Nearly two=thirds of the 319 decision-makers that Snowflake Computing Inc., an emerging provider of cloud-based analytics, surveyed for the report believe Hadoop will not have any impact on their legacy data environments. That provides, perhaps for the first time, a tangible figure to back the long-standing argument that the open-source platform won’t bring about the demise of the traditional data warehouse anytime soon.

However, that is not to say Hadoop isn’t a strategic threat: Wikibon found that 60 percent of organizations with operational deployments have already migrated at least one workload from a traditional data warehouse or a mainframe, which heralds a shift only set to accelerate over time. But adoption of the framework is currently too limited to influence overall spending patterns, according to the study.

Just 16 percent of the respondents reported that their organizations have made an investment in a modern analytics solution and only a fraction of those projects, the majority of which are proof-of-concepts, involve Hadoop. However, with 70 percent expressing interest in adopting modern data processing technologies, that figure is poised to increase significantly.

Accordingly, over 30 percent of the participants believe that at least some of the information they’re currently keeping in a data warehouse will eventually move to Hadoop. But there are still many hurdles in the way, most notably the lack of professionals with the skills to take full advantage of the platform’s capabilities.

A full 71 percent of the decision-makers who took part in the survey named the talent shortage as the main barrier to adoption, with only 12 percent saying that their organizations have easily access to Hadoop expertise. That drops to five percent among companies with less than 1000 employees, a stark contrast to the over 90 percent claiming to have SQL skills on hand in both segments.

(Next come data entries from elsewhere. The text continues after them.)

(* ===== verification/Bitstr.v ===== *)
(** * Bit strings (include/bitstring.h)

    A bit string is an array of bytes; [bget] reads it as a sequence of bits and
    the lemmas give the operations in terms of it. *)

From S2P Require Import Prelude.

Definition bit_byte (bit : Z) : Z := Z.shiftr bit 3.
Definition bit_mask (bit : Z) : Z := Z.shiftl 1 (Z.land bit 7).
Definition bitstr_size (nbits : Z) : Z := Z.shiftr (uwrap 32 (nbits + 7)) 3.

Definition bit_test (name : list Z) (bit : Z) : outcome bool :=
  b ← arr_get name (bit_byte bit);
  Ok (negb (Z.land b (bit_mask bit) =? 0)).

(** The byte is stored as an [unsigned char]. *)
Definition bit_set (name : list Z) (bit : Z) : outcome (list Z) :=
  b ← arr_get name (bit_byte bit);
  arr_set name (bit_byte bit) (uwrap 8 (Z.lor (bit_mask bit) b)).

Definition bit_clear (name : list Z) (bit : Z) : outcome (list Z) :=
  b ← arr_get name (bit_byte bit);
  arr_set name (bit_byte bit) (Z.land b (uwrap 8 (Z.lnot (bit_mask bit)))).

(** The loop with [k] bits left to examine; -1 when all are set. *)
Fixpoint ffc_loop (k : nat) (name : list Z) (bit : Z) : outcome Z :=
  match k with
  | O => Ok (-1)
  | S k =>
      b ← bit_test name bit;
      if negb b then Ok bit else ffc_loop k name (bit + 1)
  end.

(** The index is a [size_t], so a negative start is past every bit. *)
Definition bit_ffc_from `{Arch} (name : list Z) (nbits start : Z) : outcome Z :=
  let bit := wrap start in
  ffc_loop (Z.to_nat (nbits - bit)) name bit.

Definition bit_ffc `{Arch} (name : list Z) (nbits : Z) : outcome Z :=
  bit_ffc_from name nbits 0.

(** ** Reading as bits *)

Definition bget (name : list Z) (i : Z) : bool :=
  Z.testbit (name !!! Z.to_nat (i / 8)) (i `mod` 8).

(** An array of bytes with room for [n] bits. *)
Definition wf_bits (name : list Z) (n : Z) : Prop :=
  n <= 8 * Z.of_nat (length name) /\ Forall (fun b => 0 <= b < 2 ^ 8) name.

Lemma bit_mask_pow i : bit_mask i = 2 ^ (i `mod` 8).
Proof.
  unfold bit_mask. change 7 with (Z.ones 3). rewrite Z.land_ones by lia.
  rewrite Z.shiftl_mul_pow2 by (apply Z.mod_pos_bound; lia).
  apply Z.mul_1_l.
Qed.

Lemma bit_byte_div i : bit_byte i = i / 8.
Proof. unfold bit_byte. rewrite Z.shiftr_div_pow2 by lia. done. Qed.

Lemma bits_byte name n i :
  wf_bits name n -> 0 <= i < n ->
  exists b, arr_get name (i / 8) = Ok b /\ name !! Z.to_nat (i / 8) = Some b /\
    0 <= b < 2 ^ 8 /\ (Z.to_nat (i / 8) < length name)%nat.
Proof.
  intros [Hl Hb] Hi.
  destruct (arr_get_in_range name (i / 8)) as (b & Hg & Hx).
  { split; [|apply Z.div_lt_upper_bound]; lia. }
  exists b. split_and!; try done.
  - apply (Forall_lookup_1 _ _ _ _ Hb Hx).
  - apply (Forall_lookup_1 _ _ _ _ Hb Hx).
  - by apply lookup_lt_Some in Hx.
Qed.

Lemma bit_test_spec name n i :
  wf_bits name n -> 0 <= i < n -> bit_test name i = Ok (bget name i).
Proof.
  intros Hw Hi. destruct (bits_byte name n i Hw Hi) as (b & Hg & Hx & _ & _).
  unfold bit_test, bget. rewrite bit_byte_div, Hg, bit_mask_pow.
  cbn [mbind outcome_bind].
  rewrite land_pow2_testbit by (apply Z.mod_pos_bound; lia).
  erewrite list_lookup_total_correct by done. done.
Qed.

(** Storing a byte changes the bits of that byte only. *)
Lemma bget_insert name i b j :
  (Z.to_nat (i / 8) < length name)%nat -> 0 <= i -> 0 <= j ->
  bget (<[Z.to_nat (i / 8) := b]> name) j =
    if j / 8 =? i / 8 then Z.testbit b (j `mod` 8) else bget name j.
Proof.
  intros Hl Hi Hj. unfold bget.
  pose proof (Z.div_pos i 8 Hi ltac:(lia)). pose proof (Z.div_pos j 8 Hj ltac:(lia)).
  destruct (Z.eqb_spec (j / 8) (i / 8)) as [->|Hne].
  - by rewrite list_lookup_total_insert_eq.
  - rewrite list_lookup_total_insert_ne by lia. done.
Qed.

Lemma wf_bits_insert name n k b :
  wf_bits name n -> 0 <= b < 2 ^ 8 -> wf_bits (<[k := b]> name) n.
Proof.
  intros [Hl Hf] Hb. split; [by rewrite length_insert|]. by apply Forall_insert.
Qed.

Lemma same_bit i j : i / 8 = j / 8 -> (j `mod` 8 =? i `mod` 8) = (j =? i).
Proof.
  intros E. pose proof (Z.div_mod i 8). pose proof (Z.div_mod j 8).
  destruct (Z.eqb_spec (j `mod` 8) (i `mod` 8)), (Z.eqb_spec j i); try done; lia.
Qed.

Lemma bit_set_spec name n i :
  wf_bits name n -> 0 <= i < n ->
  exists name', bit_set name i = Ok name' /\ wf_bits name' n /\
    length name' = length name /\
    forall j, 0 <= j -> bget name' j = (j =? i) || bget name j.
Proof.
  intros Hw Hi. destruct (bits_byte name n i Hw Hi) as (b & Hg & Hx & Hb & Hlt).
  unfold bit_set. rewrite bit_byte_div, Hg, bit_mask_pow. cbn [mbind outcome_bind].
  apply lookup_lt_Some in Hx as Hlt'. pose proof (Z.div_pos i 8 ltac:(lia) ltac:(lia)).
  rewrite arr_set_ok by lia. eexists. split; [done|]. split_and!.
  - apply wf_bits_insert; [done|]. apply uwrap_bound. lia.
  - apply length_insert.
  - intros j Hj. rewrite bget_insert by lia.
    pose proof (Z.mod_pos_bound j 8 ltac:(lia)). pose proof (Z.mod_pos_bound i 8 ltac:(lia)).
    destruct (Z.eqb_spec (j / 8) (i / 8)) as [E|E].
    + unfold uwrap. rewrite Z.mod_pow2_bits_low, Z.lor_spec, Z.pow2_bits_eqb by lia.
      rewrite Z.eqb_sym, same_bit by done. unfold bget. rewrite E.
      erewrite (list_lookup_total_correct name) by done. done.
    + destruct (Z.eqb_spec j i); [congruence|done].
Qed.

Lemma bit_clear_spec name n i :
  wf_bits name n -> 0 <= i < n ->
  exists name', bit_clear name i = Ok name' /\ wf_bits name' n /\
    length name' = length name /\
    forall j, 0 <= j -> bget name' j = negb (j =? i) && bget name j.
Proof.
  intros Hw Hi. destruct (bits_byte name n i Hw Hi) as (b & Hg & Hx & Hb & Hlt).
  unfold bit_clear. rewrite bit_byte_div, Hg, bit_mask_pow. cbn [mbind outcome_bind].
  pose proof (Z.div_pos i 8 ltac:(lia) ltac:(lia)).
  rewrite arr_set_ok by lia. eexists. split; [done|]. split_and!.
  - apply wf_bits_insert; [done|].
    rewrite <- (Z.mod_small b (2 ^ 8)), <- Z.land_ones by lia.
    rewrite <- Z.land_assoc, (Z.land_comm (Z.ones 8)), Z.land_assoc, Z.land_ones by lia.
    apply Z.mod_pos_bound. lia.
  - apply length_insert.
  - intros j Hj. rewrite bget_insert by lia.
    pose proof (Z.mod_pos_bound j 8 ltac:(lia)). pose proof (Z.mod_pos_bound i 8 ltac:(lia)).
    destruct (Z.eqb_spec (j / 8) (i / 8)) as [E|E].
    + unfold uwrap. rewrite Z.land_spec, Z.mod_pow2_bits_low, Z.lnot_spec, Z.pow2_bits_eqb by lia.
      rewrite Z.eqb_sym, same_bit, andb_comm by done. unfold bget. rewrite E.
      erewrite (list_lookup_total_correct name) by done. done.
    + destruct (Z.eqb_spec j i); [congruence|done].
Qed.

(** The first clear bit of [bit .. bit + k). *)
Lemma ffc_loop_spec name n k : forall bit,
  wf_bits name n -> 0 <= bit -> bit + Z.of_nat k <= n ->
  exists r, ffc_loop k name bit = Ok r /\
    ((r = -1 /\ forall j, bit <= j < bit + Z.of_nat k -> bget name j = true) \/
     (bit <= r < bit + Z.of_nat k /\ bget name r = false /\
      forall j, bit <= j < r -> bget name j = true)).
Proof.
  induction k as [|k IH]; intros bit Hw Hb Hk; cbn [ffc_loop].
  { exists (-1). split; [done|]. left. split; [done|]. lia. }
  erewrite bit_test_spec by (done || lia). cbn [mbind outcome_bind].
  destruct (bget name bit) eqn:E; cbn [negb].
  - destruct (IH (bit + 1)) as (r & Hr & H); [done|lia|lia|].
    exists r. split; [done|]. destruct H as [[-> Ha]|(Hr' & Hf & Ha)].
    + left. split; [done|]. intros j Hj.
      destruct (decide (j = bit)) as [->|]; [done|]. apply Ha. lia.
    + right. split_and!; [lia|lia|done|]. intros j Hj.
      destruct (decide (j = bit)) as [->|]; [done|]. apply Ha. lia.
  - exists bit. split; [done|]. right. split_and!; [lia|lia|done|lia].
Qed.

Lemma bit_ffc_from_spec `{Arch} name n start :
  wf_bits name n -> 0 <= start < 2 ^ 31 ->
  exists r, bit_ffc_from name n start = Ok r /\
    ((r = -1 /\ forall j, start <= j < n -> bget name j = true) \/
     (start <= r < n /\ bget name r = false /\
      forall j, start <= j < r -> bget name j = true)).
Proof.
  intros Hw Hs. pose proof word_size_u32. unfold bit_ffc_from.
  rewrite wrap_small by auto with kern.
  destruct (decide (start <= n)) as [Hle|Hgt].
  - destruct (ffc_loop_spec name n (Z.to_nat (n - start)) start) as (r & Hr & Hc);
      [done|lia|lia|].
    exists r. split; [done|]. destruct Hc as [[-> Ha]|(Hr' & Hf & Ha)].
    + left. split; [done|]. intros j Hj. apply Ha. lia.
    + right. split_and!; try done; lia.
  - replace (Z.to_nat (n - start)) with O by lia. exists (-1). split; [done|].
    left. split; [done|]. lia.
Qed.

Lemma bitstr_size_spec n : 0 <= n < 2 ^ 31 -> bitstr_size n = (n + 7) / 8.
Proof.
  intros Hn. unfold bitstr_size. rewrite uwrap_small by lia.
  rewrite Z.shiftr_div_pow2 by lia. done.
Qed.

(** A bit string of zero bytes. *)
Lemma bget_zero k i : 0 <= i < 8 * Z.of_nat k -> bget (replicate k 0) i = false.
Proof.
  intros Hi. unfold bget. rewrite lookup_total_replicate_2; [apply Z.testbit_0_l|].
  apply Nat2Z.inj_lt. rewrite Z2Nat.id by (apply Z.div_pos; lia).
  apply Z.div_lt_upper_bound; lia.
Qed.

Lemma wf_bits_zero k n : n <= 8 * Z.of_nat k -> wf_bits (replicate k 0) n.
Proof.
  intros Hn. split; [by rewrite length_replicate|].
  apply Forall_replicate. lia.
Qed.

Lemma bget_app_zero name k i :
  0 <= i < 8 * Z.of_nat (length name + k) ->
  bget (name ++ replicate k 0) i =
    if i <? 8 * Z.of_nat (length name) then bget name i else false.
Proof.
  intros Hi. unfold bget. pose proof (Z.div_pos i 8 ltac:(lia) ltac:(lia)).
  pose proof (Z.div_mod i 8 ltac:(lia)). pose proof (Z.mod_pos_bound i 8 ltac:(lia)).
  destruct (Z.ltb_spec i (8 * Z.of_nat (length name))).
  - by rewrite lookup_total_app_l by lia.
  - rewrite lookup_total_app_r, lookup_total_replicate_2 by lia. apply Z.testbit_0_l.
Qed.

Lemma wf_bits_app_zero name n n' k :
  wf_bits name n -> n' <= 8 * Z.of_nat (length name + k) ->
  wf_bits (name ++ replicate k 0) n'.
Proof.
  intros [_ Hf] Hl. split; [by rewrite length_app, length_replicate|].
  apply Forall_app. split; [done|]. apply Forall_replicate. lia.
Qed.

That’s an encouraging figure since there is already an abundance of structured query options available for Hadoop. Coupled with the growing number of analytics professionals entering the job market every year thanks to the educational efforts of major vendors such as MapR Technologies, Inc. and Cloudera Inc., that puts the framework on a fast track towards mass adoption. However, it’s clear that the traditional data warehouse is here to stay for the time being.